Angesichts der Vorgangsweise geht die Polizei von einer Profibande aus. Die Eindringlinge dürften am Sonntag im Zeitraum zwischen 2 Uhr und 18 Uhr zugeschlagen haben. Um ins Gebäude zu gelangen, zwängten sie die Eingangstüre auf. Die Alarmanlage setzten die Unbekannten außer Gefecht, indem sie die Kabel, die sich in vier Metern Höhe in der Decke befanden, freilegten und durchtrennten.
Tresor aus Verankerung gerissen
Nachdem sie die Tür zum Büroraum aufgebrochen hatten, versuchten sie, den am Boden festgeschraubten Standtresor aufzuschneiden.
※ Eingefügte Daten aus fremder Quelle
(** The network and the terminal.  An SMTP call either completes or
    raises; [sendmail] completes with the addresses the server refused and
    [noop] with the server's reply as it prints. *)
Context {world : Type}.
Variable subprocess_run : str -> Z -> process_outcome.
Variable print : str -> world -> world.
Variable SMTP_SSL : str -> Z -> io world unit.
Variable SMTP : str -> Z -> io world unit.
Variable starttls : io world unit.
Variable set_debuglevel : world -> world.
Variable login : str -> str -> io world unit.
Variable sendmail : str -> list str -> str -> io world (list str).
Variable noop : io world str.
Variable quit : io world unit.
Variable sleep : Z -> world -> world.

(** A delivery runs in the world and keeps the history of its
    connections and waits. *)
Record state : Type := { net : world; history : list event }.

Definition on_net {A} (m : io world A) : io state A :=
  fun st =>
    let '(r, w) := m (net st) in
    (r, {| net := w; history := history st |}).

Definition record (e : event) : io state unit :=
  effect (fun st => {| net := net st; history := history st ++ [e] |}).

Definition say (verbose : bool) (text : str) : io state unit :=
  if verbose then on_net (effect (print text)) else mret tt.

(** [time.sleep] *)
Definition time_sleep (seconds : Z) : io state unit :=
  record (Sleep seconds);; on_net (effect (sleep seconds)).

(** The connection of a cycle: implicit TLS on port 465, otherwise a
    plain connection upgraded with STARTTLS when [use_tls] is set. *)
Definition connect (host : str) (port : Z) (use_tls verbose : bool)
    : io state unit :=
  record (Connect port);;
  if (port =? 465)%Z then
    say verbose (py "Connecting via SMTPS to " ++ host ++ py ":" ++ str_of_Z port);;
    on_net (SMTP_SSL host port)
  else
    say verbose (py "Connecting via SMTP to " ++ host ++ py ":" ++ str_of_Z port);;
    on_net (SMTP host port);;
    if use_tls then
      say verbose (py "Starting TLS...");;
      on_net starttls
    else mret tt.

(** The authentication of a cycle: only with a user name and a secret. *)
Definition authenticate (username password : option str) (verbose : bool)
    : io state unit :=
  (if verbose then on_net (effect set_debuglevel) else mret tt);;
  if truthy username && truthy password then
    say verbose (py "Authenticating as " ++ default [] username);;
    on_net (login (default [] username) (default [] password))
  else mret tt.
(** The bytes are the UTF-8 encoding of some text: they stand for a
    JavaScript string without a lone surrogate. *)
Fixpoint well_formed_utf8 (s : string) : bool :=
  match s with
  | EmptyString => true
  | String a s1 =>
      if byte_in 0 127 a then well_formed_utf8 s1
      else
        match s1 with
        | EmptyString => false
        | String b s2 =>
            if byte_in 194 223 a then byte_in 128 191 b && well_formed_utf8 s2
            else
              match s2 with
              | EmptyString => false
              | String c s3 =>
                  if three_byte_start a b
                  then byte_in 128 191 c && well_formed_utf8 s3
                  else
                    match s3 with
                    | EmptyString => false
                    | String d s4 =>
                        four_byte_start a b && byte_in 128 191 c
                        && byte_in 128 191 d && well_formed_utf8 s4
                    end
              end
        end
  end.

(** Every character of a string passes a test. *)
Fixpoint all_chars (p : ascii -> bool) (s : string) : bool :=
  match s with
  | EmptyString => true
  | String a rest => p a && all_chars p rest
  end.

(** The characters the serializer can produce. *)
Definition query_safe (a : ascii) : bool :=
  URLSearchParams.unreserved a || (a =? "+")%char || (a =? "%")%char.

(** The value of a hexadecimal digit. *)
Definition unhex (a : ascii) : option nat :=
  let n := nat_of_ascii a in
  if ((48 <=? n) && (n <=? 57))%nat then Some (n - 48)
  else if ((65 <=? n) && (n <=? 70))%nat then Some (n - 55)
  else None.
Fixpoint format_items (s : State) (kwargs : gmap string pyval)
    (items : list markup) (err : option exn) : result string :=
  match items with
  | [] => match err with None => Ok "" | Some e => Raise e end
  | (lit, fld) :: items' =>
      piece ← match fld with
              | None => Ok ""
              | Some rf =>
                  obj ← format_field s kwargs (rf_name rf);
                  obj' ← convert s (rf_conversion rf) obj;
                  if has_brace (rf_spec rf) then Raise Unmodelled
                  else render s obj' (rf_spec rf)
              end;
      rest ← format_items s kwargs items' err;
      Ok (lit +:+ piece +:+ rest)
  end.

(** [str.format] called on [template] with the keyword arguments
    [kwargs]. *)
Definition format (s : State) (template : string)
    (kwargs : gmap string pyval) : result string :=
  let '(items, err) := formatter_parser template in
  format_items s kwargs items err.

(** [str.format] with [self._sources] splatted into keyword arguments:
    the splat needs a mapping. *)
Definition format_sources (s : State) (template : string) (ctx : context)
  : result string :=
  match ctx with
  | CtxMapping m => format s template (VTable <$> m)
  | CtxField _ => Raise TypeError
  end.

(** ** [loom/tables.py] *)

(** [lname if lname else pname]: [None] and the empty string are both
    false. *)
Definition default_to (pname : string) (o : option string) : string :=
  match o with
  | Some x => if is_empty x then pname else x
  | None => pname
  end.

(** [BaseTable.__init__]; the new object's reference is returned. *)
Definition new_table (s : State) (tb : Table) : State * tref :=
  (mkState (tables s ++ [tb]) (fields s) (CURRENT_TABLE_CONTEXT s),
   length (tables s)).

Definition RawTable (schema pname : string) (lname alias : option string)
    (s : State) : State * result tref :=
  let tb := mkTable schema pname (default_to pname lname)
              (default_to pname alias) [] None in
  let '(s', t) := new_table s tb in (s', Ok t).

(** [DerivedTable._process_sources]: [{t._alias: t for t in sources}];
    a later table replaces an earlier one under the same alias. *)
Fixpoint _process_sources (s : State) (sources : list tref)
    (acc : gmap string tref) : result (gmap string tref) :=
  match sources with
  | [] => Ok acc
  | t :: rest =>
      tb ← lookup_table s t;
      _process_sources s rest (<[t_alias tb := t]> acc)
  end.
Als ihnen das nicht gelang, rissen sie ihn aus seiner Verankerung. Den Stahlschrank, in dem sich außer Bargeld auch Gutscheine im Wert von rund 500 Euro befanden, brachten die Einbrecher vermutlich mit einer Sackrodel oder einem Hubwagen über den Lieferanteneingang aus dem Geschäft. Beide Transportgeräte nahmen die Täter mit. Als Fluchtfahrzeug dürften sie schon wegen des Gewichts zumindest einen Kleintransporter benutzt haben.
Bei dem Einbruch entstand laut Polizei erheblicher Schaden. Die Filiale war schon im März des Vorjahres Schauplatz eines Coups. Damals schnitten die Eindringlinge den Tresor noch im Geschäft auf.